Abetalipoproteinemia is an inherited condition that affects the body’s ability to absorb and store dietary fats. The condition is caused by mutations in the microsomal triglyceride transfer protein (MTTP) gene, which is involved in the transport of lipids out of the heart. When this protein is deficient, the intestines cannot produce apoB-containing lipoproteins, which are necessary for the absorption and storage of fats. The condition can also cause abnormal stools, which can be characterized by high amounts of fat.
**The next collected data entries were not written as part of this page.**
(** * tumblream: incremental photo-feed polling and idempotent downloads

    A shallow embedding of [main.go]: the per-agent scan loop ([Agent.Run]),
    the page fetcher ([Agent.Fetch]), the downloader ([Saver.Save]) and the
    body of one scheduler tick, followed by the properties proved about
    them.

    Conventions.
    - Go's [int64] and [int] are [Z]; the only arithmetic the program does
      on them ([offset += limit]) is written with its 64-bit wrap-around.
    - A Go [error] is the string its [Error()] method returns.
    - The remote API and the file system are explicit arguments: the
      network is an oracle answering requests, the output directory is a
      finite map from file names to contents.
    - The unbuffered channel [saver.queue] is modelled by the list of URLs
      sent on it, oldest first. *)

From Stdlib Require Import ZArith String Ascii List Sorted Lia.
From stdpp Require Import gmap strings list fin_maps.
Import ListNotations.

Local Open Scope Z_scope.

(** ** Go machine integers *)

Module GoInt.

Definition int_min : Z := - 2 ^ 63.
Definition int_max : Z := 2 ^ 63 - 1.

(** Two's-complement wrap-around of a 64-bit signed integer. *)
Definition wrap (z : Z) : Z := (z + 2 ^ 63) mod 2 ^ 64 - 2 ^ 63.

Definition add (x y : Z) : Z := wrap (x + y).

Definition in_range (z : Z) : Prop := int_min <= z <= int_max.

End GoInt.

(** ** Wire types *)

Definition error := string.

(** One entry of [alt_sizes].  [Width] and [Height] are decoded by the
    program but never read, so only [Url] is kept. *)
Record AltSize := { Url : string }.

Record TumblrResponsePhoto := { AltSizes : list AltSize }.

Record Post := { Id : Z; Photos : list TumblrResponsePhoto }.

Record MetaT := { Status : Z; Msg : string }.

Record ResponseT := { Posts : list Post }.

Record TumblrResponse := { Meta : MetaT; Response : ResponseT }.

(** What the outside world answers to one API request, seen through
    [url.Parse], [http.Get] and [json.Decoder.Decode]. *)
Inductive ApiAnswer :=
| UrlParseFails (e : error)
| GetFails (e : error)
| DecodeFails (e : error)
| Decoded (r : TumblrResponse).

(** The remote API: host name, API key, limit and offset to an answer. *)
Definition Upstream := string -> string -> Z -> Z -> ApiAnswer.

(** ** Agent *)

Record Agent := { lastId : Z; Hostname : string; ApiKey : string }.

Definition set_lastId (a : Agent) (v : Z) : Agent :=
  {| lastId := v; Hostname := Hostname a; ApiKey := ApiKey a |}.

(** [Agent.Reset] *)
Definition Reset (a : Agent) : Agent := set_lastId a 0.

(** [Agent.Fetch(limit, offset)]: a decoded response or an error. *)
Definition Fetch (net : Upstream) (a : Agent) (limit offset : Z)
  : error + TumblrResponse :=
  match net (Hostname a) (ApiKey a) limit offset with
  | UrlParseFails e => inl e
  | GetFails e => inl e
  | DecodeFails e => inl e
  | Decoded jsonResp =>
      if negb (Status (Meta jsonResp) =? 200)
      then inl ("tumblr error: " ++ Msg (Meta jsonResp))%string
      else inr jsonResp
  end.

(** How a scan ends: [return nil], [return err], or a run-time panic
    (index out of range). *)
Inductive Outcome :=
| RunOk
| RunErr (e : error)
| RunPanic.

(** How the loop over the posts of one page ends: it ran to the end of the
    page, it executed [break OUTER], or it panicked. *)
Inductive PageCtl :=
| PageDone
| BreakOuter
| PagePanic.

(** [for _, photo := range post.Photos { q <- photo.AltSizes[0].Url }] *)
Fixpoint send_photos (photos : list TumblrResponsePhoto) (q : list string)
  : bool * list string :=
  match photos with
  | [] => (true, q)
  | photo :: rest =>
      match AltSizes photo with
      | [] => (false, q)
      | sz :: _ => send_photos rest (q ++ [Url sz])
      end
  end.

(** [for _, post := range resp.Response.Posts { ... }] *)
Fixpoint scan_posts (a_lastId : Z) (posts : list Post) (q : list string)
  : PageCtl * list string :=
  match posts with
  | [] => (PageDone, q)
  | post :: rest =>
      if a_lastId =? Id post then (BreakOuter, q)
      else if a_lastId >? Id post then (BreakOuter, q)
      else
        match send_photos (Photos post) q with
        | (false, q') => (PagePanic, q')
        | (true, q') => scan_posts a_lastId rest q'
        end
  end.

(** State of a scan: the agent, the URLs sent so far, and the offsets
    requested so far (oldest first). *)
Record Scan := {
  agent : Agent;
  queue : list string;
  fetched : list Z;
  outcome : Outcome
}.

Definition limit : Z := 20.

(** The code after the [OUTER] loop. *)
Definition finish (a : Agent) (lastId' : Z) (q : list string) (log : list Z)
  : Scan :=
  let a' :=
    if negb (lastId' =? 0) && negb (lastId a =? lastId')
    then set_lastId a lastId' else a in
  {| agent := a'; queue := q; fetched := log; outcome := RunOk |}.

(** The [OUTER] loop; [fuel] bounds the number of iterations, [None] means
    the bound was reached. *)
Fixpoint Run_loop (fuel : nat) (net : Upstream) (a : Agent)
    (offset lastId' : Z) (q : list string) (log : list Z) : option Scan :=
  match fuel with
  | O => None
  | S fuel' =>
      let log := log ++ [offset] in
      match Fetch net a limit offset with
      | inl err =>
          Some {| agent := a; queue := q; fetched := log;
                  outcome := RunErr err |}
      | inr resp =>
          let posts := Posts (Response resp) in
          match posts with
          | [] => Some (finish a lastId' q log)
          | first :: _ =>
              let lastId' := if lastId' =? 0 then Id first else lastId' in
              if lastId a =? 0 then Some (finish a lastId' q log)
              else
                match scan_posts (lastId a) posts q with
                | (BreakOuter, q') => Some (finish a lastId' q' log)
                | (PagePanic, q') =>
                    Some {| agent := a; queue := q'; fetched := log;
                            outcome := RunPanic |}
                | (PageDone, q') =>
                    Run_loop fuel' net a (GoInt.add offset limit) lastId'
                             q' log
                end
          end
      end
  end.

(** [Agent.Run(q)] *)
Definition Run (fuel : nat) (net : Upstream) (a : Agent) (q : list string)
  : option Scan :=
  Run_loop fuel net a 0 0 q [].

(** The body of the goroutine that [main] starts for each agent on a tick:
    [if err := agent.Run(saver.queue); err != nil { agent.Reset() }]. *)
Definition agent_tick (fuel : nat) (net : Upstream) (a : Agent)
    (q : list string) : option Scan :=
  match Run fuel net a q with
  | None => None
  | Some r =>
      match outcome r with
      | RunErr _ =>
          Some {| agent := Reset (agent r); queue := queue r;
                  fetched := fetched r; outcome := outcome r |}
      | _ => Some r
      end
  end.
(** The body of the inner loop, lines 174-192. *)
Definition server_body (addr : string) (peers : gmap string PeerPoint)
    (srv : Server) : outcome (gmap string PeerPoint) :=
  let parts := Split_slashes addr in
  match parts !! 1%nat with
  | None => Panicked
  | Some part =>
      let peerEth := HexToAddress part in
      match loadDeals (dwh_GetDeals srv) with
      | (_, Some _) => Returned peers
      | (point, None) =>
          match db_City srv with
          | Failed _ => Returned peers
          | Reply rec => Returned (<[Hex peerEth := with_location point rec]> peers)
          end
      end
  end.

Definition state_body (peers : gmap string PeerPoint)
    (entry : string * list Server) : outcome (gmap string PeerPoint) :=
  range_loop (server_body entry.1) entry.2 peers.

(** Lines 171-194: the two nested loops over a fresh map. *)
Definition collect (state : State) : outcome (gmap string PeerPoint) :=
  range_loop state_body state ∅.

Definition loadPeersData (info : reply State) : outcome (peers_map * option error) :=
  match info with
  | Failed err => Returned (None, Some err)
  | Reply state => bind (collect state) (λ peers, Returned (Some peers, None))
  end.

(** *** main (main.go, lines 199-250) *)

(** Lines 209-214. *)
Definition main_start (info : reply State) : process :=
  match loadPeersData info with
  | Returned (_, Some _) => Exit 0
  | Returned (peers, None) => Running (cache_of peers)
  | Panicked => Panic
  | Exited code => Exit code
  end.

(** One turn of the [for { select { .. } }] loop, or one request served
    meanwhile; the second component is the body sent, if any. *)
Definition main_step (data : cache) (ev : event) : process * option (option json) :=
  match ev with
  | Done => (Exit 0, None)
  | ListenFailed => (Exit 1, None)
  | Request => (Running data, Some (handler data))
  | Tick info =>
      match loadPeersData info with
      | Returned (_, Some _) => (Running data, None)
      | Returned (peers, None) => (Running (update data peers), None)
      | Panicked => (Panic, None)
      | Exited code => (Exit code, None)
      end
  end.

Fixpoint main_loop (data : cache) (evs : list event)
  : process * list (option json) :=
  match evs with
  | [] => (Running data, [])
  | ev :: rest =>
      match main_step data ev with
      | (Running data', out) =>
          let '(p, outs) := main_loop data' rest in
          (p, match out with Some b => b :: outs | None => outs end)
      | (p, _) => (p, [])
      end
  end.

End Aggregator.

End MapProxy.

(** ** map-proxy, second copy (main.go, lines 273-512)

    The data model, the cache and [loadDeals] are the same text up to
    logging; [loadPeersData] has no error result and [main] no error
    branch. *)

Module MapProxyAlt.
Import MapProxy.

Section Aggregator.
Context {Address : Type}.
Variable HexToAddress : string → Address.
Variable Hex : Address → string.

(** Lines 433-470. *)
Definition loadPeersData (info : reply State) : outcome peers_map :=
  match info with
  | Failed _ => Exited 1
  | Reply state => bind (collect HexToAddress Hex state) (λ peers, Returned (Some peers))
  end.

(** Lines 480-481. *)
Definition main_start (info : reply State) : process :=
  match loadPeersData info with
  | Returned peers => Running (cache_of peers)
  | Panicked => Panic
  | Exited code => Exit code
  end.

(** Lines 502-511 and the handler. *)
Definition main_step (data : cache) (ev : event) : process * option (option json) :=
  match ev with
  | Done => (Exit 0, None)
  | ListenFailed => (Exit 1, None)
  | Request => (Running data, Some (handler data))
  | Tick info =>
      match loadPeersData info with
      | Returned peers => (Running (update data peers), None)
      | Panicked => (Panic, None)
      | Exited code => (Exit code, None)
      end
  end.

End Aggregator.

End MapProxyAlt.

(** ** rv-mon (rv-mon/main.go, lines 112-138) and its sibling monitor
    (lines 98-125 of the second monitor program) *)

Module RvMon.

(** The part of a [geoip2.City] record the loops read. *)
Record City := {
  Location_Latitude : float64;
  Location_Longitude : float64;
  City_Names : gmap string string;
  Country_Names : gmap string string
}.

(** The record [db.City] hands back next to an error: every field zero. *)
Definition City_zero : City :=
  {| Location_Latitude := float64_zero; Location_Longitude := float64_zero;
     City_Names := ∅; Country_Names := ∅ |}.

(** One element of [state.GetServers()], with the pair [rec, err] that
    [db.City] returned for it; [None] as [rec] is the nil pointer. *)
Record Server := {
  PublicAddr : string;
  db_City : option City * option error
}.

(** [pointCounters] and [nameCache]. *)
Record tables := {
  pointCounters : gmap string Z;
  nameCache : gmap string string
}.

Definition tables_empty : tables := {| pointCounters := ∅; nameCache := ∅ |}.

Section Loops.
(** [geohash.Encode]. *)
Variable geohash_Encode : float64 → float64 → string.

(** The statements after the error check: lines 123-136 of rv-mon, lines
    110-123 of the sibling. *)
Definition count_point (t : tables) (rec : City) : tables :=
  let pointEncoded := geohash_Encode (Location_Latitude rec) (Location_Longitude rec) in
  let name :=
    if (0 <? String.length (default EmptyString (City_Names rec !! "en"%string)))%nat
    then default EmptyString (City_Names rec !! "en"%string)
    else default EmptyString (Country_Names rec !! "en"%string) in
  {| nameCache := <[pointEncoded := name]> (nameCache t);
     pointCounters :=
       match pointCounters t !! pointEncoded with
       | Some n => <[pointEncoded := wrap_int (n + 1)]> (pointCounters t)
       | None => <[pointEncoded := 1%Z]> (pointCounters t)
       end |}.

(** rv-mon: the error is logged and the loop body goes on. *)
Definition server_body (t : tables) (srv : Server) : outcome tables :=
  let '(rec, err) := db_City srv in
  match rec with
  | None => Panicked
  | Some rec => Returned (count_point t rec)
  end.

(** The sibling: the error is logged and the server is skipped. *)
Definition server_body_sibling (t : tables) (srv : Server) : outcome tables :=
  let '(rec, err) := db_City srv in
  match err with
  | Some _ => Returned t
  | None =>
      match rec with
      | None => Panicked
      | Some rec => Returned (count_point t rec)
      end
  end.

(** The two nested loops of rv-mon, and those of the sibling. *)
Definition count_servers (states : list (list Server)) : outcome tables :=
  range_loop (λ t servers, range_loop server_body servers t) states tables_empty.

Definition count_servers_sibling (states : list (list Server)) : outcome tables :=
  range_loop (λ t servers, range_loop server_body_sibling servers t) states tables_empty.

End Loops.

End RvMon.

(** ** Vocabulary of the statements *)

(** The exact sum of an integer quantity over a list. *)
Definition sum_over {A} (f : A → Z) (l : list A) : Z :=
  foldr (λ a acc, (f a + acc)%Z) 0%Z l.

(** [0 <= f] as Go evaluates it on a [float64]. *)
Definition float64_nonneg (f : float64) : bool := SFleb float64_zero f.

(** Positive zero, a positive number or positive infinity. *)
Definition plus_signed (f : spec_float) : Prop :=
  match f with
  | S754_zero false | S754_finite false _ _ | S754_infinity false => True
  | _ => False
  end.

Section AggregatorVocabulary.
Import MapProxy.
Context {Address : Type}.
Variable HexToAddress : string → Address.
Variable Hex : Address → string.

(** The key under which line 192 stores a peer listed as [addr]. *)
Definition peer_key (addr : string) : option string :=
  (λ part, Hex (HexToAddress part)) <$> (Split_slashes addr !! 1%nat).

(** The record line 192 stores for a server: there is one when both the
    ledger and the geolocation database answered. *)
Definition resolved (srv : Server) : option PeerPoint :=
  match loadDeals (dwh_GetDeals srv), db_City srv with
  | (point, None), Reply rec => Some (with_location point rec)
  | _, _ => None
  end.

Definition entry_records (entry : string * list Server) : list (string * PeerPoint) :=
  match peer_key entry.1 with
  | Some k => omap (λ srv, pair k <$> resolved srv) entry.2
  | None => []
  end.

(** The keyed records of one cycle, in the order the loops stored them. *)
Definition records (state : State) : list (string * PeerPoint) :=
  state ≫= entry_records.

(** The merge of a record into the snapshot: the assignment of line 192. *)
Definition merge (peers : gmap string PeerPoint) (r : string * PeerPoint)
  : gmap string PeerPoint := <[r.1 := r.2]> peers.

(** No address of the directory makes [parts[1]] fail. *)
Definition wellformed_entry (entry : string * list Server) : bool :=
  match entry.2, Split_slashes entry.1 !! 1%nat with
  | [], _ => true
  | _ :: _, Some _ => true
  | _ :: _, None => false
  end.

Definition wellformed (state : State) : bool := forallb wellformed_entry state.

End AggregatorVocabulary.

(** ** Sample cycles *)

Module Samples.
Import MapProxy.

Definition peer1 : string := "0x0000000000000000000000000000000000000001".
Definition peer2 : string := "0x0000000000000000000000000000000000000002".

(** For these two addresses [HexToAddress] followed by [Hex] gives back
    the text, which has no letter to re-case: both are taken as the
    identity on strings in the samples. *)
Definition HexToAddress (s : string) : string := s.
Definition Hex (a : string) : string := a.

Definition berlin : Location :=
  {| Latitude := float64_of_const 52; Longitude := float64_of_const 13 |}.
Definition quito : Location :=
  {| Latitude := float64_of_const 0; Longitude := float64_of_const (-78) |}.

Definition deal_small : Deal :=
  {| deal_CPUCores := 2; deal_GPUCount := 0; deal_RAMSize := 1024; deal_Price := 0 |}.
Definition deal_large : Deal :=
  {| deal_CPUCores := 4; deal_GPUCount := 1; deal_RAMSize := 2048; deal_Price := 0 |}.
Abetalipoproteinemia symptoms usually begin in the first couple of months of life. The condition usually affects boys more than girls. Other symptoms include bloated bellies, diarrhea, and digestive problems. These symptoms may be mild or severe. The condition can also cause abnormal bleeding and involuntary eye movements. In severe cases, it can cause irreversible damage to the nervous system. The disease can also result in progressive retinal degeneration, which can make it difficult to see. Eventually, the affected person may be unable to walk without help.
Abetalipoproteinemia may cause anemia, which can result in tiredness, lightheadedness, and fatigue. The condition may also cause a reduction in red blood cell count. During a blood test, abnormal red blood cells can be detected. The doctor may also examine the patient’s eyes for signs of anaemia. If the patient has low blood levels of vitamin K, the doctor may prescribe supplemental vitamin K. Vitamin K deficiency can lead to blood abnormalities, including bleeding. It may also result in a reduction in the amount of blood clotting factor, which can cause severe gastrointestinal bleeding.
If the doctor finds a genetic cause, genetic counseling is often recommended. The parent who has the faulty gene will typically not show signs of the disease. If the parent does show signs of the disease, the physician may also order tests to check for the presence of the mutated gene. These tests include blood tests, a muscle test, an eye exam, and an intestinal biopsy.
Abetalipoproteinemia treatment involves a variety of specialized tests that check the patient’s lipid and cholesterol levels, as well as a detailed medical history. This is usually followed by a diet plan and supplements that help replenish vitamins and minerals. It is also recommended that patients are closely monitored every six to twelve months. Symptoms may vary from person to person, and treatment may require a coordinated effort by multiple specialists.
Abetalipoproteinemia treatments are designed to address the specific symptoms of each patient. Typically, treatment involves a diet that is low in fat, including a diet that is high in vitamin E and iron. Patients can also receive high doses of vitamin E to help prevent or slow the onset of sequels.